Classic Modern: The Art Worlds of Joseph Pulitzer Jr.
For the May 13 centennial of Joseph Pulitzer Jr.’s birth, Marjorie B. Cohn, author of Classic Modern, the first biography of Joseph Pulitzer, Jr. to focus on his art collecting—arguably his greatest passion—and his role in bringing modernism to the American Midwest, writes here about one of the pleasures of writing the biography of a man whose life ended only twenty years before: interviews with his friends.
Marjorie B. Cohn—
The widow of Joseph Pulitzer Jr. (1913-1993), Emily Rauh Pulitzer, who had been my friend for many years before her marriage, knew of my scholarly interest in the history of collecting, and so after Joe’s death she asked me to write his cultural biography. Eventually I agreed, she took the pledge not to be a “torch-bearing widow” – that is, to offer me her cooperation and no interference – and we began a partnership in the endeavor. One of Emmy’s first essential acts: she prepared a list of persons I should interview, beginning with his oldest surviving friends. As I learned more about Joe, I formed my own list of other interviewees who were only his acquaintances or perhaps even not that, just other actors on the same stages on which he had moved through a long life with multiple roles in art culture.
But this reminiscence is about those interviews with friends.

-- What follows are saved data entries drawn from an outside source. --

Lemma epoch_over e1 e2 pool :
  epoch_initialized find table E W e0 e1 txs head ->
  epoch_ready find table W e1 (epoch_history E e1) (shown_before txs head e0) txs (initialized_txs txs head pool) head 64 ->
  XInv e1 e2 -> final_after (initialized_txs txs head pool) e2.
Proof.
  intros Hinit Hready Hx key a Hkey Hf Ha.
  pose proof Hinit as [Hi Hdom _ _ _]. apply Hdom in Ha as [v Hv].
  pose proof (history_last find table W e1 (epoch_history E e1) (shown_before txs head e0) txs (initialized_txs txs head pool) head 64
    find_inj Hready a key ltac:(by eexists) Hkey Hf) as Hl. change (64 * Z.of_nat 64) with 4096 in Hl.
  assert (Hfin : final_of e2 a = final_state e1 v).
  { unfold final_of, final_state, row_history. rewrite (x_rows _ _ Hx), Hv. unfold final_state, row_history. by rewrite (x_pool _ _ Hx). }
  pose proof (inv_row _ _ _ _ _ Hi a v Hv) as Hri. pose proof (ri_master _ _ _ _ _ _ Hri) as Hm.
  unfold epoch_history in Hl. rewrite Hv in Hl.
  destruct (writer_before txs head 4096 a) as [x|].
  - destruct Hl as (p & Hl & Hw). exists p. split; [|done]. destruct (epoch_ v =? E); [|done].
    rewrite Hfin. unfold final_state. by rewrite Hl.
  - rewrite Hfin. destruct (Z.eqb_spec (epoch_ v) E) as [He|He].
    + rewrite decide_True in Hm by done. unfold final_state. by rewrite Hl.
    + rewrite decide_False in Hm by done. by destruct Hm as [-> _].
Qed.

(** After the initialisation phase everything is ready for the execution phase. *)
Lemma phase_handover sched :
  exists pool e1, run_schedule sched (workers find rdtscp table txs head s) e0 = Ok (pool, e1) /\
    (all_done pool -> epoch_initialized find table E W e0 e1 txs head /\
      (forall c, (c < 64)%nat -> between table (objects s pool c) /\ Serval_epoch_ (objects s pool c) = E) /\
      epoch_ready find table W e1 (epoch_history E e1) (master_of e1) txs (initialized_txs txs head pool) head 64).
Proof.
  destruct (initialization_phase_runs find rdtscp table find_inj E W txs head s e0 (in_start input) (in_room input)
    input_txs_ok (in_workers input) sched) as (pool & e1 & Hrun & Hdone & Hinst).
  exists pool, e1. split; [done|].
  assert (Hlen : length pool = 64%nat) by (rewrite (run_schedule_length _ _ _ _ _ Hrun); unfold workers; by rewrite length_fmap, length_seq).
  intros Hd. pose proof (Hdone Hd) as Hinit. split; [done|]. split.
  - intros c Hc. unfold objects. destruct (lookup_lt_is_Some_2 pool c) as [p Hp]; [lia|]. rewrite Hp. cbn.
    unfold all_done in Hd. rewrite Forall_lookup in Hd. specialize (Hd c p Hp). destruct p as [[outs s']| |]; [|done|done].
    cbn. by destruct (Hinst c outs s' Hp).
  - apply (phase_ready find table E W txs head e0 e1 pool); try done; [apply input_txs_ok|apply input|apply input_known|].
    intros c outs s' Hc. by apply (Hinst c outs s').
Qed.

Lemma executors_eq txs2 s2 : executors txs2 head s2
  = execution_workers schema table (fun c => serval_read find rdtscp table (s2 c) c) txs2 head 64.
Proof.
  unfold executors, execution_workers. apply list_fmap_ext. intros _ c _. unfold do_execution_phase.
  rewrite (in_size input). by apply execution_phase_eq.
Qed.

(** Both phases run, whatever the schedules. *)
Lemma epoch_runs_serially sched :
  exists pool e1, run_schedule sched (workers find rdtscp table txs head s) e0 = Ok (pool, e1) /\
    (all_done pool -> (forall c, (c < 64)%nat -> between table (objects s pool c)) /\
     same_operations txs (initialized_txs txs head pool) head 64 /\ forall sched',
     exists pool' e2, run_schedule sched' (executors (initialized_txs txs head pool) head (objects s pool)) e1 = Ok (pool', e2) /\
       (forall c rss, pool' !! c = Some (Ret rss) -> length rss = 64%nat) /\
       (forall c rss k rs, pool' !! c = Some (Ret rss) -> rss !! k = Some rs ->
          reads_serial find table (shown_before txs head e0) txs (initialized_txs txs head pool) head e2
            (round_robin_serial c (Z.of_nat k)) rs) /\
       (all_done pool' -> epoch_start (E + 1) W e2 /\ (final_after (initialized_txs txs head pool) e2 /\ masters_after e2) /\
          (forall a, is_Some (rows e2 !! a) <-> is_Some (rows e0 !! a)) /\
          exists new, handed_ e2 = handed_ e0 ++ new /\ Forall (fun a => a ∈ W) new)).
Proof.
  destruct (phase_handover sched) as (pool & e1 & Hrun & Hdone). exists pool, e1. split; [done|]. intros Hd.
  destruct (Hdone Hd) as (Hinit & Hobj & Hready). split; [by apply Hobj|].
  set (s2 := objects s pool) in *. split; [by eapply ready_same_operations|]. intros sched'.
  destruct (epoch_execution find table W e1 (epoch_history E e1) (master_of e1) txs (initialized_txs txs head pool) head 64
    find_inj Hready schema (fun c => serval_read find rdtscp table (s2 c) c) sched' (in_table input))
    as (pool' & e2 & Hrun' & Hx & Hlen' & Hcount & Hreads & Hover).
  { apply (serval_reads_visible find rdtscp table E W (handed_ e0) (before e0)); [apply Hinit|lia|by apply Hobj]. }
  exists pool', e2. rewrite executors_eq. split; [done|]. split; [done|]. split.
  - intros c rss k rs Hc Hk. pose proof (Hreads c rss k rs Hc Hk) as Hr. unfold reads_serial in *.
    pose proof (lookup_lt_Some _ _ _ Hc) as Hclt. 
    eapply Forall2_impl; [exact Hr|]. intros key r (a & p & x & Hf & -> & Hx' & Hv). exists a, p, x. split_and!; [done|done|done|].
    destruct (writer_before txs head _ a); [done|]. rewrite <- Hv. symmetry.
    unfold master_of in Hv. destruct (rows e1 !! a) as [v|] eqn:Hrow; [|done]. by apply (master_shown e1 a v).
  - intros Hd'. split_and!.
    + apply (phase_over find table E W txs head e0 e1 e2); [done|done|apply (in_start input)|by apply Hover].
    + apply (epoch_over e1 e2 pool); [done| |done]. apply ready_base; [done|].
      intros a [v Hv]. by apply (master_shown e1 a v).
    + intros a Ha. apply (ei_rows _ _ _ _ _ _ _ _ Hinit) in Ha as [v Hv]. rewrite <- (master_shown e1 a v) by done.
      unfold master_of. by rewrite (x_rows _ _ Hx).
    + intros a. rewrite (x_rows _ _ Hx). apply Hinit.
    + rewrite (x_handed _ _ Hx). destruct (inv_handed _ _ _ _ _ (ei_inv _ _ _ _ _ _ _ _ Hinit)) as (new & -> & _ & Hall).
      by exists new.
Qed.

(** The execution phase ends under every fair schedule. *)
Lemma execution_ends sched pool e1 rounds :
  run_schedule sched (workers find rdtscp table txs head s) e0 = Ok (pool, e1) -> all_done pool ->
  Forall (fair 64) rounds -> (2 * phase_work txs head 64 5 <= length rounds)%nat ->
  exists pool' e2, run_schedule (concat rounds) (executors (initialized_txs txs head pool) head (objects s pool)) e1 = Ok (pool', e2) /\
    all_done pool'.
Proof.
  intros Hrun Hd Hfair Hlen. destruct (phase_handover sched) as (pool1 & e1' & Hrun' & Hdone).
  rewrite Hrun in Hrun'. symmetry in Hrun'. injection Hrun' as -> ->. destruct (Hdone Hd) as (Hinit & Hobj & Hready).
  rewrite executors_eq. apply (ready_phase_finishes find table W e1 (epoch_history E e1) (master_of e1) txs _ head 64
    find_inj Hready schema (fun c => serval_read find rdtscp table (objects s pool c) c)) with (cost := 5%nat);
    [apply input| |lia| |done|].
  - apply (serval_reads_visible find rdtscp table E W (handed_ e0) (before e0)); [apply Hinit|lia|by apply Hobj].
  - apply (serval_reads_end find rdtscp table E W (handed_ e0) (before e0)); [apply Hinit|lia|by apply Hobj].
  - rewrite (same_work txs); [done|by eapply ready_same_operations].
Qed.
End One.

(** ** Any number of epochs *)
Section Epochs.
Hypothesis find_inj : forall k1 k2 a, is_key k1 -> is_key k2 ->
  find table k1 = Some a -> find table k2 = Some a -> k1 = k2.
Context (init : State) (W : gset addr).

(** The start of the program: a loaded database, the transactions of all epochs
    over its keys, regions for all the rows [W] that they write; an epoch has
    64 transactions per core, and in a debug build each core has in every epoch,
    for every row, a transaction that does not write it. *)
Record program_ok : Prop := {
  pg_size : NUM_TXS_IN_ONE_EPOCH = 4096;
  pg_writes : NDEBUG = true \/ forall E, 1 <= E <= NUM_EPOCH -> write_room find table (st_txs init) (head_of E);
  pg_start : epoch_start 1 ∅ (st_env init) /\ handed_ (st_env init) = [];
  pg_txs : forall x, 0 <= x < NUM_EPOCH * 4096 -> exists tx, st_txs init !! Z.to_nat x = Some tx /\
             runnable find table (fun a => is_Some (rows (st_env init) !! a)) tx /\
             forall a, a ∈ rows_written find table (rw_set_ tx) (w_set_ tx) -> a ∈ W;
  pg_room : Z.of_nat (size W) <= NUM_REGIONS;
  pg_workers : forall c, (c < 64)%nat -> between table (st_serval init c);
  pg_table : exists size, get_record_size schema table = Ok size
}.
Hypothesis ok : program_ok.

Lemma epoch_start_rows E W1 W2 e : epoch_start E W1 e -> (forall a, a ∈ W2 -> present a e) -> epoch_start E W2 e.
Proof.
  intros ([I1 I2 I3 (new & Hnew & Hnd & _) I5 I6 I7 I8] & Hl & _ & Hr) HW. split; [|by split_and!].
  constructor; try done.
  - exists []. rewrite app_nil_r. by repeat split.
  - intros a v Hv. destruct (I7 a v Hv) as [R1 R2 R3 R4 R5 R6 R7 R8 R9 R10]. destruct (Hr a v Hv) as [_ Hlt].
    constructor; try done. lia.
Qed.

(** What holds at the start of every epoch that is reached. *)
Record boundary (E : Z) (st : State) : Prop := {
  bd_epoch : 1 <= E <= NUM_EPOCH + 1;
  bd_start : epoch_start E ∅ (st_env st);
  bd_handed : forall a, a ∈ handed_ (st_env st) -> a ∈ W;
  bd_rows : forall a, is_Some (rows (st_env st) !! a) <-> is_Some (rows (st_env init) !! a);
  bd_txs : forall x, head_of E <= x < NUM_EPOCH * 4096 -> st_txs st !! Z.to_nat x = st_txs init !! Z.to_nat x;
  bd_workers : forall c, (c < 64)%nat -> between table (st_serval st c)
}.

Lemma core_count : N = 64.
Proof. unfold NUM_TXS_IN_ONE_EPOCH_IN_ONE_CORE. by rewrite (pg_size ok). Qed.
Lemma head_eq E : head_of E = (E - 1) * 4096.
Proof. unfold head_of. by rewrite (pg_size ok). Qed.

Lemma boundary_tx E st x :
  boundary E st -> E <= NUM_EPOCH -> 0 <= x < 4096 -> exists tx, st_txs st !! Z.to_nat (head_of E + x) = Some tx /\
    runnable find table (fun a => is_Some (rows (st_env init) !! a)) tx /\
    forall a, a ∈ rows_written find table (rw_set_ tx) (w_set_ tx) -> a ∈ W.
Proof.
  intros Hb HE Hx. rewrite head_eq. rewrite (bd_txs E st Hb) by (rewrite head_eq; lia).
  apply (pg_txs ok). pose proof (bd_epoch E st Hb). lia.
Qed.

Lemma boundary_written E st a :
  boundary E st -> E <= NUM_EPOCH -> a ∈ rows_of_epoch (st_txs st) (head_of E) ->
  a ∈ W /\ is_Some (rows (st_env st) !! a).
Proof.
  intros Hb HE (x & Hx & Hw)%elem_of_rows_of_epoch. destruct (boundary_tx E st x Hb HE Hx) as (tx & Htx & Hrun & HW).
  unfold writes_row in Hw. rewrite Htx in Hw. split; [by apply HW|]. apply (bd_rows E st Hb).
  apply list_elem_of_omap in Hw as (j & _ & Hj). unfold op_row in Hj. destruct (rw_set_ tx !! j) as [op|] eqn:Hop; [|done].
  destruct Hrun as [_ Hkeys]. destruct (Hkeys op) as (_ & a' & Hf & Hr); [by eapply list_elem_of_lookup_2|].
  simpl in Hj. by assert (a' = a) as -> by congruence.
Qed.

Lemma boundary_input E st :
  boundary E st -> E <= NUM_EPOCH ->
  epoch_input E (st_txs st) (head_of E) (fun c => at_epoch E (st_serval st c)) (st_env st).
Proof.
  intros Hb HE. pose proof Hb as [B1 B2 B3 B4 B5 B6]. constructor.
  - apply (epoch_start_rows E ∅); [done|]. intros a Ha. by apply (boundary_written E st a).
  - apply core_count.
  - destruct (pg_writes ok) as [Hn|Hw]; [by left|right]. intros c a Hc. destruct (Hw E ltac:(lia) c a Hc) as (t & Ht & Hno).
    exists t. split; [done|]. intros [Hin Hwr]. apply Hno. split; [done|]. destruct Hin as [Hin _].
    unfold writes_row in *. by rewrite B5 in Hwr by (rewrite head_eq; lia).
  - rewrite head_eq. lia.
  - intros x Hx. destruct (boundary_tx E st x Hb HE Hx) as (tx & Htx & [Hset Hkeys] & _). exists tx. split; [done|].
    split; [done|]. intros op Hop. destruct (Hkeys op Hop) as (? & a & ? & ?). split; [done|]. exists a. split; [done|].
    by apply B4.
  - assert (list_to_set (handed_ (st_env st)) ∪ rows_of_epoch (st_txs st) (head_of E) ⊆ W) as Hsub%subseteq_size.
    { intros a [Ha%elem_of_list_to_set|Ha]%elem_of_union; [by apply B3|]. by eapply boundary_written. }
    pose proof (pg_room ok). lia.
  - intros c Hc. split; [by apply B6|done].
  - apply ok.
Qed.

I immediately went to visit the very oldest – a few men and many women – some so frail they were already housebound. I decided, given their age, that I should take handwritten notes. A tape recorder or laptop would be obtrusive, even intimidating to many, especially, I realized, to several women from the same social caste into which Joe had been born, more than ninety years before. A machine would have lacked gentility, it would have suggested somehow that their words could appear on a witness stand. Yet the memories of two of these women provided essential, unimpeachable testimony.
Joe was a handsome man, elegant and attentive to women with whom he had been a friend. It seemed – and several of them admitted as much to me – that they had all been a little in love with him, although their romantic lives had taken other paths. And so they were all delighted to reminisce about what had been a wholly positive association, perhaps among the most glamorous of their entire lives. Each of them had long and detailed impressions and experiences to relate, often with exact dialogue of the conversations of a half-century and more before.
After his return from college, Joe lived in a room above the garage in his parents’ house. One of my interviewees, in her nineties and living in a St. Louis retirement home, remembered he had given a party there, which must have occurred after October 1936, because Joe had already acquired his great “Negro Period” Picasso, Woman in Yellow. He had hung it in his room, and she remembered sitting on his bed and asking him, “How can you wake up in the morning and see a woman as ugly as that!” Later she thought he should have dismissed her with “You silly woman…” but instead he replied, “Some day you’ll understand.”
The other interviewee was an equally elderly woman living near Chicago who in the early 1940s was studying with the conservative regionalist painter Thomas Hart Benton. Joe, who was at that time married and living in a house of his own, had brought home from the Nazi “degenerate art” auction of 1939 Matisse’s Bathers with a Turtle, which was filled with evidence of the artist’s starts and stops in the course of execution of this great early modernist canvas. “Why,” she asked Joe, “did he show such a struggle he had in painting it?” This was not the technique that she was being taught. “Some day,” Joe replied, “you’ll understand.”
Neither woman knew the other’s report of their conversations. I was so lucky to have caught their enduring memories, to learn verbatim not only about my biographical subject’s precocious understanding of the European breakthrough to painterly abstraction, but also his patience, unlikely in so young an advocate for the modern, with St. Louis contemporaries whose artistic sensibility differed from his own.
Marjorie B. Cohn is Carl A. Weyerhaeuser Curator of Prints, Emerita, at the Harvard Art Museums.